Elle était reine. Briséis de Lyrnessos, vénérée et respectée. Mais, hors des murs du palais, la guerre de Troie fait rage et bientôt la cité de Lyrnessos tombe sous les assauts grecs. En quelques heures, Briséis voit son mari et ses frères massacrés ; de reine, elle devient esclave. Un trophée parmi d’autres pour l’homme qui l’a conquise : le divin Achille dont les générations futures chanteront les exploits.

Captive du camp grec, Briséis doit choisir : se laisser mourir ou survivre. Survivre comme un défi à la barbarie des dieux et des hommes, survivre pour raconter, enfin, son histoire. L’histoire de la femme par laquelle la guerre de Troie a basculé.

Et avec elle, après 3000 ans de silence, ce sont les voix de toutes les femmes laissées muettes par l’Histoire qui s’élèvent. Esclaves, prostituées, guérisseuses, effacées au profit des faits d’armes des guerriers.

Avec une précision historique remarquable et un style dans la plus pure tradition homérique, Pat Barker fait naître sous nos yeux une Iliade féminine magistrale.

L’avis de Laure :

Lorsque j’ai su qu’un roman sur la mythologie serait au programme des éditions Charleston, j’étais vraiment impatiente parce que c’est un thème que j’aime lire et qu’on voit peu. Avec Le silence des vaincues, Pat Barker dévoile le point de vue des femmes et leur statut peu enviable en temps de guerre.

Briséis, reine de Lyrnessos, va voir ses conditions de vie complètement remises en question lorsque sa ville est prise lors de la guerre de Troie. Son mari et ses frères sont tués et elle est emportée comme esclave aux pieds de la vie de Troie. C’est là qu’elle va alors vivre, dans le siège de cette ville dont les Grecs tiennent absolument à s’emparer. Elle devient l’esclave d’Achille. Esclave c’est à dire compagne forcée, on se rend bien compte en lisant ce roman du statut de choses qu’ont alors les femmes. C’est terrible à dire mais elles peuvent être puissantes et adulées lorsque leur camp et vainqueur puis traînées dans la boue, violées, « chosifiées » lorsque leur camp a perdu.

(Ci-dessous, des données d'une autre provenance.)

(** * pycuda/elementwise.py: the elementwise kernel specialisation engine

    A shallow embedding of [ElementwiseSourceModule] (layout classification,
    cache key, traversal plan, emitted odometer code) together with the
    properties of the design document that can be stated over it.

    Conventions.
    - Python integers and numpy int64 values are mathematical integers [Z];
      the quantities of the planner (shape sizes, strides, thread counts) are
      far below the 64-bit range, and the emitted C variables are likewise
      read as ideal integers.
    - A Python exception is a value of [exn]; a call that may raise returns a
      [result].
    - Tuples and lists are [list]; [None]-able values are [option]. *)

From Stdlib Require Import ZArith Lia.
From stdpp Require Import base numbers option list strings gmap.
From stdpp Require Import pretty.

Local Open Scope Z_scope.
Set Warnings "-register-all".

(** ** Exceptions and results *)

(** The exceptions the module can raise: the two [Exception(...)] of the
    source, and the built-in ones of the operations it uses. *)
Inductive exn :=
  | ShapeMismatch (shape : option (list Z)) (curshape : list Z)
  | InvalidGeometry (grid block : list Z)
  | AssertionError
  | AttributeError (attr : string)
  | IndexError
  | TypeError
  | ValueError.

Inductive result (A : Type) :=
  | Ok (a : A)
  | Raise (e : exn).
Arguments Ok {A} a.
Arguments Raise {A} e.

#[global] Instance result_ret : MRet result := fun _ a => Ok a.
#[global] Instance result_bind : MBind result := fun _ _ f r =>
  match r with
  | Ok a => f a
  | Raise e => Raise e
  end.
#[global] Instance result_fmap : FMap result := fun _ _ f r =>
  match r with
  | Ok a => Ok (f a)
  | Raise e => Raise e
  end.

Definition raises {A} (r : result A) : Prop := exists e, r = Raise e.
Definition returns {A} (r : result A) : Prop := exists a, r = Ok a.

(** [seq[i]]: IndexError when out of range. *)
Definition getitem {A} (l : list A) (i : nat) : result A :=
  match l !! i with
  | Some a => Ok a
  | None => Raise IndexError
  end.

(** A comprehension [f(x) for x in l] whose body may raise. *)
Fixpoint for_each {A B} (f : A -> result B) (l : list A) : result (list B) :=
  match l with
  | [] => Ok []
  | x :: l' => y ← f x; ys ← for_each f l'; Ok (y :: ys)
  end.

(** A [for] loop threading a state, whose body may raise. *)
Fixpoint for_loop {A S} (body : S -> A -> result S) (s : S) (l : list A)
  : result S :=
  match l with
  | [] => Ok s
  | x :: l' => s' ← body s x; for_loop body s' l'
  end.

(** ** numpy integer helpers *)

(** Integer [%] and [//] of numpy: floored, and 0 for a zero divisor. *)
Definition np_mod (a b : Z) : Z := if b =? 0 then 0 else a mod b.
Definition np_floordiv (a b : Z) : Z := if b =? 0 then 0 else a / b.

(** [x * y] on one-dimensional arrays, with numpy's broadcasting: equal
    lengths, or one operand of length one; ValueError otherwise. *)
Definition np_mul (xs ys : list Z) : result (list Z) :=
  if decide (length xs = length ys) then Ok (zip_with Z.mul xs ys)
  else match xs, ys with
       | [x], _ => Ok (map (Z.mul x) ys)
       | _, [y] => Ok (map (fun x => x * y) xs)
       | _, _ => Raise ValueError
       end.

(** [np.sum]. *)
Definition np_sum (xs : list Z) : Z := foldr Z.add 0 xs.

(** [np.argmin]: index of the first minimal entry; ValueError on an empty
    sequence. *)
Fixpoint argmin_from (best : Z) (besti : nat) (i : nat) (xs : list Z) : nat :=
  match xs with
  | [] => besti
  | x :: xs' =>
      if x <? best then argmin_from x i (S i) xs'
      else argmin_from best besti (S i) xs'
  end.
Definition np_argmin (xs : list Z) : result nat :=
  match xs with
  | [] => Raise ValueError
  | x :: xs' => Ok (argmin_from x 0%nat 1%nat xs')
  end.
Definition to_bytes (x : Z) (length : nat) : res bytes :=
  if (x <? 0) || (256 ^ Z.of_nat length <=? x) then Raise OverflowError
  else Ok (be_bytes length x).

(** [x.bit_length()] *)
Definition bit_length (x : Z) : Z :=
  if x =? 0 then 0 else Z.log2 (Z.abs x) + 1.

(** [struct.unpack('>L', b)[0]] *)
Definition unpack_L (b : bytes) : res Z :=
  if (length b =? 4)%nat then Ok (fold_left (fun acc x => acc * 256 + x) b 0)
  else Raise StructError.

(** Digits of a non-negative [n] in a base, most significant first; the
    number of binary digits bounds the number of digits in any base. *)
Definition digit_char (d : Z) : Z :=
  if d <? 10 then 48 + d else 87 + d.

Fixpoint digits_from (fuel : nat) (base n : Z) (acc : pystr) : pystr :=
  match fuel with
  | O => acc
  | S f =>
      let acc' := digit_char (n mod base) :: acc in
      if n / base =? 0 then acc' else digits_from f base (n / base) acc'
  end.

Definition digits (base n : Z) : pystr :=
  digits_from (S (Z.to_nat (Z.log2 n))) base n [].

(** [str(n)] and [hex(n)] for an int *)
Definition py_str (n : Z) : pystr :=
  if n <? 0 then lit "-" ++ digits 10 (- n) else digits 10 n.

Definition py_hex (n : Z) : pystr :=
  if n <? 0 then lit "-0x" ++ digits 16 (- n) else lit "0x" ++ digits 16 n.

(** ASCII classes used by [int()], [fromhex()] *)
Definition is_space (c : Z) : bool :=
  (c =? 32) || ((9 <=? c) && (c <=? 13)).

Definition is_digit (c : Z) : bool := (48 <=? c) && (c <=? 57).
Lemma grows_genericGroup vendorApi groupData t :
  keeps catalog_grown (genericGroup vendorApi groupData t).
Proof.
  unfold genericGroup.
  apply (@keeps_bind _ catalog_grown_trans);
    [apply grows_findOrCreateProduct|intros ?].
  apply (@keeps_bind _ catalog_grown_trans);
    [apply grows_stores, keeps_drawing|intros opts].
  destruct (noStock opts); [apply (@keeps_ret _ catalog_grown_refl)|].
  apply (@keeps_bind _ catalog_grown_trans); [apply grows_readCondition|intros ?].
  apply (@keeps_bind _ catalog_grown_trans);
    [apply grows_stores, keeps_vendorProductsFindOne|intros [e|]];
    apply (@keeps_ret _ catalog_grown_refl).
Qed.

Lemma grows_genericGroups vendorApi groups :
  forall t, keeps catalog_grown (genericGroups vendorApi groups t).
Proof.
  induction groups as [|[k g] rest IH]; intros t; simpl.
  - apply (@keeps_ret _ catalog_grown_refl).
  - apply (@keeps_bind _ catalog_grown_trans); [|intros ?; apply IH].
    apply (@keeps_tryCatch _ catalog_grown_trans); [apply grows_genericGroup|].
    intros _. apply (@keeps_bind _ catalog_grown_trans);
      [apply grows_stores, keeps_log
      |intros _; apply (@keeps_ret _ catalog_grown_refl)].
Qed.

Lemma grows_currentCombinationsOf groups :
  forall current, keeps catalog_grown (currentCombinationsOf groups current).
Proof.
  induction groups as [|[k g] rest IH]; intros current; simpl.
  - apply (@keeps_ret _ catalog_grown_refl).
  - apply (@keeps_bind _ catalog_grown_trans);
      [apply grows_findOrCreateProduct|intros ?].
    apply (@keeps_bind _ catalog_grown_trans); [apply grows_readCondition|intros ?].
    apply IH.
Qed.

Mais malgré tout, Briséis va nouer petit à petit un certain lien avec Achille et encore plus avec Patrocle, son bras droit qui deviendra ce qui est le plus proche d’un ami dans ces conditions de vie bien particulières. Achille est un être assez énigmatique que je n’ai pas réussi à comprendre malgré cette lecture et je dois dire que la relation qu’il a avec Briséis n’est pas forcément claire non plus. Elle semble s’attacher à lui mais qu’est ce qui crée cela ? Mis à part le fait qu’elle sache qu’elle aurait pu subir pire traitement, pourquoi cet attachement ? Je ne l’ai pas compris.

Ce livre avait tout pour me plaire et en fait je me suis plutôt ennuyée en le lisant. Je ne me suis pas attachée aux personnages, les événements qui ont lieu dans leur vie ne m’ont pas plus captivée et j’ai tiqué sur l’absence d’un élément clé à l’histoire qui est quand même assez connu dans ce siège de Troie : le fameux cheval de Troie. Là, on arrive à la fin de la guerre sans que ce cheval n’ait été évoqué. Pourquoi ?

Je suis peut être passée à côté de l’intérêt du roman. Il dépeint une époque qui est très différente de toutes les autres périodes ultérieures de l’Histoire. Imaginez des hommes à la botte des Dieux, prêts à tout pour leur plaire même à des sacrifices humains. Imaginez des pères prêts à céder leurs filles dans cette guerre du pouvoir. Imaginez des femmes qui voient tous leurs enfants tués devant leurs yeux et qui vont pourtant continuer à vivre, épouse de celui qui a toujours été leur ennemi, ayant de nouveaux enfants avec lui ! Vous allez vraiment être immergés dans les particularités de la Grèce Antique à travers ce roman mais pour ma part, ce fut sans surprise parce que je connais déjà suffisamment l’époque pour n’avoir rien lu de nouveau ici.

Ma notation :

Une déception pour ma part. Il faut dire que j’ai encore en tête cet autre livre lu il y a 2 ans et la comparaison n’a pas été en faveur du silence des vaincues.